_What is needed:_ Return, from the listing below, every line that includes "caller".

_Input data:_
(** A failed [clone] loses a process slot and can hang its caller.  When the
    copy to the new stack fails (the page is a guard page), [clone] returns -1
    but keeps the slot it took: the slot stays an embryo, owned by the caller.
    A process without children then blocks in [wait] instead of getting -1, and
    nothing will ever run to wake it. *)
Theorem clone_failure_leaks_slot {M F} `{MemOps M} `{FileOps F} (r c i j : nat) (k k1 : kern M F)
    ust fcn a1 a2 stk n m :
  tinv r k → on_cpu (cpus k) c i → killed (getp k i) = false →
  existsb (is_child i) (ptab k) = false →
  stk mod PGSIZE = 0 → PGSIZE <= u32 (sz (getp k i) - stk) →
  allocproc k = Ok (Some j, k1) → n < 0 →
  mcopyout (mpoke (mm k1) ust [4294967295; a1; a2]) (pgdir (getp k1 i))
    (u32 (u32 (stk + PGSIZE) - 12)) ust 12 = Ok (n, m) →
  ∃ k', clone k i ust fcn a1 a2 stk = Ok (-1, k')
    ∧ state (getp k' j) = EMBRYO ∧ parent (getp k' j) = Some i
    ∧ (∃ k2, wait k i = Ok (Some (-1), k2)) ∧ ∃ k3, wait k' i = Ok (None, k3).
Proof.
  intros Hk Hon Hkill Hno Hal Hsz Ea Hn Ec.
  destruct (tinv_running r k c i Hk Hon) as (cur & Hi & Hrun).
  assert (i ≠ j) as Hne.
  { intros <-. destruct (th_allocproc_spec k k1 (Some i) Ea) as (_ & _ & _ & _ & p & p' & Hf).
    pose proof (fr_slot _ _ _ _ _ Hf). pose proof (fr_unused _ _ _ _ _ Hf). congruence. }
  assert (plocked k = false) as Hl by (by apply th_allocproc_spec in Ea as [? _]).
  assert (∀ q, q ∈ ptab k → is_child i q = false) as Hnone.
  { intros q Hq. destruct (is_child i q) eqn:E; [|done]. rewrite <- not_true_iff_false in Hno. destruct Hno.
    apply existsb_exists. exists q. split; [by apply list_elem_of_In|done]. }
  destruct (clone_copy_fails k k1 i j ust fcn a1 a2 stk n m) as (k' & p & E & Ept & Hlt & Ecp & El & Hs & Hp & Hst);
    try done.
  assert (ptab k' !! j = Some p) as Hj by (rewrite Ept; by apply list_lookup_insert_eq).
  exists k'. rewrite (getp_some k' j p Hj). split_and!; [done|done|done|by apply wait_childless|].
  apply (wait_live_child r k' c i j p); try done; [by eapply clone_inv|by rewrite Ecp| | |].
  - rewrite <- Hkill. f_equal. unfold getp. by rewrite Ept, list_lookup_insert_ne.
  - unfold is_child. by rewrite Hst, bool_decide_eq_true_2.
  - intros q [x Hx]%list_elem_of_lookup Hc. rewrite Ept in Hx.
    apply slot_insert_Some in Hx as [(-> & -> & _)|[_ Hx]]; [congruence|].
    by rewrite (Hnone q (list_elem_of_lookup_2 _ _ _ Hx)) in Hc.
Qed.

(** The ledger with a guard page: addresses of the second page are not the user's. *)
Definition guarded_ops : MemOps mledger := {|
  mkalloc := mkalloc; mkfree := mkfree; msetupkvm := msetupkvm; minituvm := minituvm;
  mallocuvm := mallocuvm; mdeallocuvm := mdeallocuvm; mcopyuvm := mcopyuvm; mfreevm := mfreevm;
  mpoke := mpoke; muwrite := muwrite;
  mcopyout m _ va _ len := if (va <? 8192) && (4096 <? va + len) then Ok (-1, m) else Ok (0, m)
|}.

(** That theorem for the child process of the closed run, with the guard page as the stack. *)
Lemma clone_failure_leaks_slot_witness :
  ∃ k', @clone _ _ guarded_ops _ demo_big 1 0 100 4 8 4096 = Ok (-1, k')
    ∧ (∃ k2, @wait _ _ guarded_ops demo_big 1 = Ok (Some (-1), k2))
    ∧ ∃ k3, @wait _ _ guarded_ops k' 1 = Ok (None, k3).
Proof.
  destruct (@clone_failure_leaks_slot mledger ledger guarded_ops _ 0 0 1 2 demo_big
    (get_k (@allocproc _ _ guarded_ops demo_big)) 0 100 4 8 4096 (-1)
    (mm (get_k (@allocproc _ _ guarded_ops demo_big)))) as (k' & E & _ & _ & Hw & Hw');
    [exact demo_big_inv|eexists; split; reflexivity|reflexivity|vm_compute; reflexivity|reflexivity
    |vm_compute; congruence|vm_compute; reflexivity|reflexivity|vm_compute; reflexivity|].
  exists k'. split_and!; [exact E|exact Hw|exact Hw'].
Defined.

(** Threads see different sizes of their shared memory.  [growproc] passes
    the new size on to the caller's own threads only: when a thread grows the
    address space, its parent keeps the old size, so a pointer into the new memory
    is accepted from the thread and rejected from the parent, although the pages
    are mapped for both. *)
Theorem thread_growth_goes_stale {M F} `{ML : MemLaws M holds} `{FileOps F} (k : kern M F) i t pi pt K D x :
  ptab k !! i = Some pi → ptab k !! t = Some pt → t ≠ i → parent pi ≠ Some t →
  pgdir pt = pgdir pi → sz pt = sz pi → 0 <= sz pi → 4 <= x → sz pi + x < KERNBASE →
  holds (mm k) K D → D !! pgdir pi = Some (sz pi) →
  ∃ v k', growproc k t x = Ok (v, k')
    ∧ (v = 0 → holds (mm k') K (<[pgdir pi := sz pi + x]> D)
        ∧ sz (getp k' t) = sz pi + x ∧ argptr_ok (getp k' t) (sz pi) 4 = true
        ∧ sz (getp k' i) = sz pi ∧ argptr_ok (getp k' i) (sz pi) 4 = false).
Proof.
  intros Hi Ht Hne Hpar Hd Hsz Hpos Hx Htop Hh HD. unfold growproc. rewrite (getp_some k t pt Ht).
  assert (KERNBASE = 2147483648) as Hkb by reflexivity.
  destruct (Z.ltb_spec 0 x); [|lia]. rewrite Hd, Hsz, u32_small by (unfold is_u32; lia).
  destruct (law_allocuvm (mm k) K D (pgdir pi) (sz pi) (sz pi + x) Hh HD ltac:(lia)) as (r & m & -> & Hr).
  rewrite bind_Ok. destruct (Z.eqb_spec r 0) as [->|Hr0]; [by eexists _, _|].
  destruct Hr as [[? _]|[Hr Hm]]; [done|]. rewrite Z.max_r in Hr by lia. subst r.
  set (k' := map_procs _ _). exists 0, k'. split; [done|]. intros _.
  assert (sz (getp k' t) = sz pi + x) as Et.
  { unfold getp, k'. cbn. rewrite list_lookup_fmap, list_lookup_alter_eq, Ht. cbn.
    unfold share_sz. by destruct (_ && _). }
  assert (sz (getp k' i) = sz pi) as Ei.
  { unfold getp, k'. cbn. rewrite list_lookup_fmap, list_lookup_alter_ne, Hi by done. cbn.
    unfold share_sz. rewrite (bool_decide_eq_false_2 _ Hpar), andb_false_r. done. }
  unfold argptr_ok. rewrite Et, Ei, (u32_small (sz pi)) by (unfold is_u32; lia).
  rewrite u32_small by (unfold is_u32; lia). split_and!; [done|done| |done|].
  - destruct (Z.leb_spec (sz pi + x) (sz pi)); [lia|]. by destruct (Z.ltb_spec (sz pi + x) (sz pi + 4)); [lia|].
  - destruct (Z.leb_spec (sz pi) (sz pi)); [done|lia].
Qed.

_Result below:_
(** A failed [clone] loses a process slot and can hang its caller.  When the
    but keeps the slot it took: the slot stays an embryo, owned by the caller.
    the new size on to the caller's own threads only: when a thread grows the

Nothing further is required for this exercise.